El optimismo como deber

Santiago de cuba, 24 de dic. – El fin de año está decidido a terminar y hay que arroparlo para que concluya felizmente.  Quizás este sea un buen espacio  para recapitular, para rendir cuenta de lo hecho y lo dejado de asumir y, sobre todo, para atizar razonamientos y pensar en lo mucho que nos falta por andar; y  para meditar en  nuestra cuota de responsabilidad, no solo la individual porque en esencia somos para otros.  Tal vez el fin de año sea momento adecuado para repensar. Y hasta para recomenzar si la situción lo requiere.

Quizás el fin de año sea instante propicio para declarar algunas cosas y renunciar a pedir perdón que es preferible a pedir permiso. Quisiéramos decir algunas, sin herir a nadie que ya no lo esté; sin estimular el doble sentido de los hipócritas, ni el de los que lo critican todo lo hecho, salvo lo que ellos hacen; sin dañar el dulce sueño de los impasibles, de los indiferentes, de los indolentes. No aspiramos a juzgar, solo pretendemos decir.

La conclusión del año es motivo suficiente para alegrarnos, aún de nuestros fracasos y de sus lecciones. Tenemos un 2019 que se marcha, pero nosotros con nuestras virtudes y desafueros, preferimos quedarnos. Ha sido un periodo duro para casi todos los cubanos, un nuevo examen de resistencia consecuentemente aprobado. Por eso hay que celebrar, sobran razones para hacerlo.

Propongo concentrarnos en lo positivo. Comenzaremos una nueva etapa en nuestras vidas y están la familia, están el barrio, la ciudad, los compañeros de ruta y estamos nosotros. No tengo pensamiento alguno mejor que el de ustedes y no lo digo paraparecer humilde sino para ser sincero. Solo puedo compartir pareceres. No sé cómo ustedes sacan sus cuentas cuando diciembre se va. Yo saco las mías, reflexión que conduce a los bolsillos. Pero, eso ahora no importa demasiado, importa la actitud.

Del Che aprendimos a ser para los demás y no solo para los cubanos. De Fidel, el Líder Histórico de la Revolución Cubana, aprendimos eso: la Revolución. Con él nos entrenamos en la ética del cambio. Desde niños con la familia y los compañeros de ruta aprendimos la entereza, la lealtad, la dignidad, la vocación por la unidad, la solidaridad. Ahora el país actualiza sus modelos y revitaliza caminos y el país tiene razón; una nación avanza en la medida en cada cual hace bien lo que le corresponde.

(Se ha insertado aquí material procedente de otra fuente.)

(** * State-management counter demos: a shallow embedding

    The repository holds five small React examples (Context API, Zustand,
    Recoil, Jotai, MobX).  Four of them keep a JavaScript number [count]
    that a button increments; the Context API example keeps a theme
    string that a button toggles.

    Each example is embedded as: a store state, a render function that
    builds the element shown on screen together with the [onClick]
    closure of its button, and a [click] step that runs the handler of
    the element currently on screen (event handlers run to completion
    and the component is rendered again before the next event). *)

From Stdlib Require Import ZArith NArith Bool String List Lia PrimFloat Uint63.
Import ListNotations.

Local Open Scope Z_scope.

(** ** JavaScript numbers holding integers

    A JavaScript number is an IEEE 754 binary64 value.  The counters only
    ever hold integers, so a number is represented by the integer it
    denotes, and every arithmetic result is rounded to the nearest
    integer that has a 53-bit significand, ties going to the even
    significand.  (Magnitudes of 2^1024 and above, where binary64
    overflows to Infinity, are outside this representation; the counters
    stay far below.) *)
Module Number.

Definition number := Z.

(** [Number.MAX_SAFE_INTEGER + 1]: up to here every integer is a number. *)
Definition two53 : Z := 2 ^ 53.

(** Round an exact integer result to binary64, nearest, ties to even. *)
Definition round (z : Z) : number :=
  let a := Z.abs z in
  let e := Z.log2 a - 52 in
  if e <=? 0 then z
  else
    let ulp := 2 ^ e in
    let q := a / ulp in
    let r := a mod ulp in
    let half := ulp / 2 in
    let q' := if r <? half then q
              else if half <? r then q + 1
              else if Z.even q then q else q + 1 in
    Z.sgn z * (q' * ulp).

(** An integer that is a binary64 value. *)
Definition representable (z : Z) : Prop := round z = z.

(** The [+] and [*] operators on numbers. *)
Definition add (a b : number) : number := round (a + b).
Definition mul (a b : number) : number := round (a * b).

(** The same integer as a primitive binary64 float, for non-negative
    values below 2^63; used to test [round] against the hardware
    arithmetic. *)
Definition to_float (z : Z) : float := PrimFloat.of_uint63 (Uint63.of_Z z).

End Number.

Import Number.

(** ** What a counter component puts on screen

    [<p>label{value}</p>] paragraphs and one button with its [onClick]
    closure.  The closure maps the store as it is when the event fires
    to the store after the handler has run. *)
Module View.

Record Element (Store : Type) : Type := mkElement {
  paragraphs : list (string * number);
  onClick : Store -> Store
}.
Arguments mkElement {Store} _ _.
Arguments paragraphs {Store} _.
Arguments onClick {Store} _.

(** The number shown in the paragraph that starts with [label]. *)
Definition shown {Store : Type} (label : string) (el : Element Store)
  : option number :=
  match find (fun p => String.eqb (fst p) label) (paragraphs el) with
  | Some p => Some (snd p)
  | None => None
  end.

End View.

Import View.

(** ** Zustand (src/Zustand.js) *)
Module Zustand.

(** The store object is [{ count, increment }]; [increment] is the same
    closure for the whole life of the store, so [count] is the only
    member that varies. *)
Record State : Type := mkState { count : number }.

(** The object handed to [set]: the members it mentions. *)
Record Partial : Type := mkPartial { new_count : option number }.

(** [set(fn)] computes [fn(state)] and merges it into the state. *)
Definition set (fn : State -> Partial) (state : State) : State :=
  match new_count (fn state) with
  | Some c => mkState c
  | None => state
  end.

(** [increment: () => set((state) => ({ count: state.count + 1 }))] *)
Definition increment : State -> State :=
  set (fun state => mkPartial (Some (add (count state) 1))).

(** [create((set) => ({ count: 0, increment: ... }))] *)
Definition useStore : State := mkState 0.

Definition Counter (store : State) : Element State :=
  let count := count store in
  mkElement [("Count: "%string, count)] increment.

End Zustand.

(** ** Recoil (src/Recoil.js) *)
Module Recoil.

(** [atom({ key: 'countState', default: 0 })]: the store is the value
    of the one atom. *)
Definition countState : number := 0.

(** [selector({ get: ({ get }) => get(countState) * 2 })], given the
    current value of [countState]. *)
Definition doubleCountState (get_countState : number) : number :=
  mul get_countState 2.

(** The handler [() => setCount(count + 1)] closes over the [count] of
    the render that created it, not over the atom. *)
Definition Counter (atom_value : number) : Element number :=
  let count := atom_value in
  let setCount (v : number) : number -> number := fun _ => v in
  let doubleCount := doubleCountState atom_value in
  mkElement [("Count: "%string, count); ("Double Count: "%string, doubleCount)]
            (setCount (add count 1)).

End Recoil.

(** ** Jotai *)
Module Jotai.

(** [atom(0)] *)
Definition countAtom : number := 0.

(** The handler [() => setCount((c) => c + 1)]: the updater receives the
    atom's current value. *)
Definition Counter (atom_value : number) : Element number :=
  let count := atom_value in
  let setCount (fn : number -> number) : number -> number :=
    fun current => fn current in
  mkElement [("Count: "%string, count)] (setCount (fun c => add c 1)).

End Jotai.

(** ** MobX *)
Module MobX.

(** [class CounterStore { count = 0; ... }] *)
Record CounterStore : Type := mkCounterStore { count : number }.

(** [increment() { this.count++; }] *)
Definition increment (this : CounterStore) : CounterStore :=
  mkCounterStore (add (count this) 1).

(** [new CounterStore()] *)
Definition counterStore : CounterStore := mkCounterStore 0.

(** The handler [() => counterStore.increment()] acts on the one global
    store object. *)
Definition Counter (store : CounterStore) : Element CounterStore :=
  mkElement [("Count: "%string, count store)] (fun current => increment current).

End MobX.

(** ** React Context API *)
Module ContextAPI.

(** [useState('light')] in [ThemeProvider]. *)
Definition initial_theme : string := "light".

(** The context value [{ theme, setTheme }].  [setTheme v] replaces the
    state with [v] whatever it currently is. *)
Record ThemeContext : Type := mkThemeContext {
  theme : string;
  setTheme : string -> string -> string
}.

(** [ThemeProvider] hands the state and its setter to its children, and
    [useTheme] reads them back. *)
Definition ThemeProvider (state : string) : ThemeContext :=
  mkThemeContext state (fun v _ => v).

Definition useTheme (state : string) : ThemeContext := ThemeProvider state.

(** [<div style={{ background }}><button onClick=...>] *)
Record Element : Type := mkElement {
  background : string;
  onClick : string -> string
}.

(** The expression handed to [setTheme]:
    [theme === 'dark' ? 'light' : 'dark']. *)
Definition toggle (theme : string) : string :=
  if String.eqb theme "dark" then "light" else "dark".

(** The component [App]; its handler closes over the [theme] of the
    render that created it. *)
Definition App (state : string) : Element :=
  let ctx := useTheme state in
  let theme := theme ctx in
  let setTheme := setTheme ctx in
  mkElement (if String.eqb theme "dark" then "#333" else "#fff")
            (setTheme (toggle theme)).

(** One click on the button currently shown, then a new render. *)
Definition click (state : string) : string := onClick (App state) state.

(** The themes seen from the initial one through clicks. *)
Inductive reachable : string -> Prop :=
| reach_initial : reachable initial_theme
| reach_click : forall state, reachable state -> reachable (click state).

End ContextAPI.

(** ** The four counter examples behind one interface *)

Record CounterApp : Type := mkCounterApp {
  Store : Type;
  (** the store when the page is loaded *)
  initial : Store;
  (** the counter component, rendered from the store *)
  render : Store -> Element Store;
  (** the number the store holds, and the store holding a given number *)
  value : Store -> number;
  holding : number -> Store
}.

Inductive CounterLibrary : Type := zustand | recoil | jotai | mobx.

Definition app (lib : CounterLibrary) : CounterApp :=
  match lib with
  | zustand =>
      mkCounterApp Zustand.State Zustand.useStore Zustand.Counter
                   Zustand.count Zustand.mkState
  | recoil =>
      mkCounterApp number Recoil.countState Recoil.Counter
                   (fun v => v) (fun v => v)
  | jotai =>
      mkCounterApp number Jotai.countAtom Jotai.Counter
                   (fun v => v) (fun v => v)
  | mobx =>
      mkCounterApp MobX.CounterStore MobX.counterStore MobX.Counter
                   MobX.count MobX.mkCounterStore
  end.

(** One click: the handler of the element on screen runs on the store,
    and the component is rendered again from the result. *)
Definition click (a : CounterApp) (s : Store a) : Store a :=
  onClick (render a s) s.

(** The store after [n] clicks on a freshly loaded page. *)
Definition clicks (a : CounterApp) (n : N) : Store a :=
  N.iter n (click a) (initial a).

(** The count on screen. *)
Definition displayed (a : CounterApp) (s : Store a) : option number :=
  shown "Count: " (render a s).

(** The increment as a step function on the number held. *)
Definition step (lib : CounterLibrary) (n : number) : number :=
  value (app lib) (click (app lib) (holding (app lib) n)).

(** The stores seen from the initial one through clicks. *)
Inductive reachable (a : CounterApp) : Store a -> Prop :=
| reach_initial : reachable a (initial a)
| reach_click : forall s, reachable a s -> reachable a (click a s).

(** ** The five examples and the state each one manages *)

Inductive JsValue : Type :=
| JsNumber (n : number)
| JsString (s : string).

Inductive Library : Type :=
| context_api
| counter_library (lib : CounterLibrary).

(** The name of the piece of state and the value it starts with. *)
Definition state_name (l : Library) : string :=
  match l with
  | context_api => "theme"
  | counter_library _ => "count"
  end.

Definition initial_state (l : Library) : JsValue :=
  match l with
  | context_api => JsString ContextAPI.initial_theme
  | counter_library lib => JsNumber (value (app lib) (initial (app lib)))
  end.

Estamos a las puertas del 2020. Conozco personas que entienden el acontecimiento a su modo y lo juzgan por el resultado de su participación. Tienen todo su derecho a hacerlo y nosotros todo el deber de dialogar sobre su interpretación y en nombre del derecho que me asistequisiera proponer que asumamos el 2020 no solo como el año que precede al 2021, sino como una oportunidad para sermejores, como una estancia viva y hermosa presidida por esa palabra clave que se llama optimismo.

Creo más. Me parece que el optimismo debería entenderse como un deber, convertirlo en una cultura y, como sabemos, la cultura no se limita a lo artístico, que en Santiago es palabra mayor. La cultura implica a los valores esenciales que nos identifican, a los resultados cosechados en la vida social.

La cultura, para sobrevivir y consolidarse exige un aprendizaje permanente, tiene que acompañarnos en cada acto, en cada cosa buena que hagamos, en todo proyecto que acometamos.  La cultura es garantía de continuidad y nobleza: el hecho cultural más importante de la Cuba nuestra, es precisamente la Revolución, esa que alimentamos con el optimismo de cada día.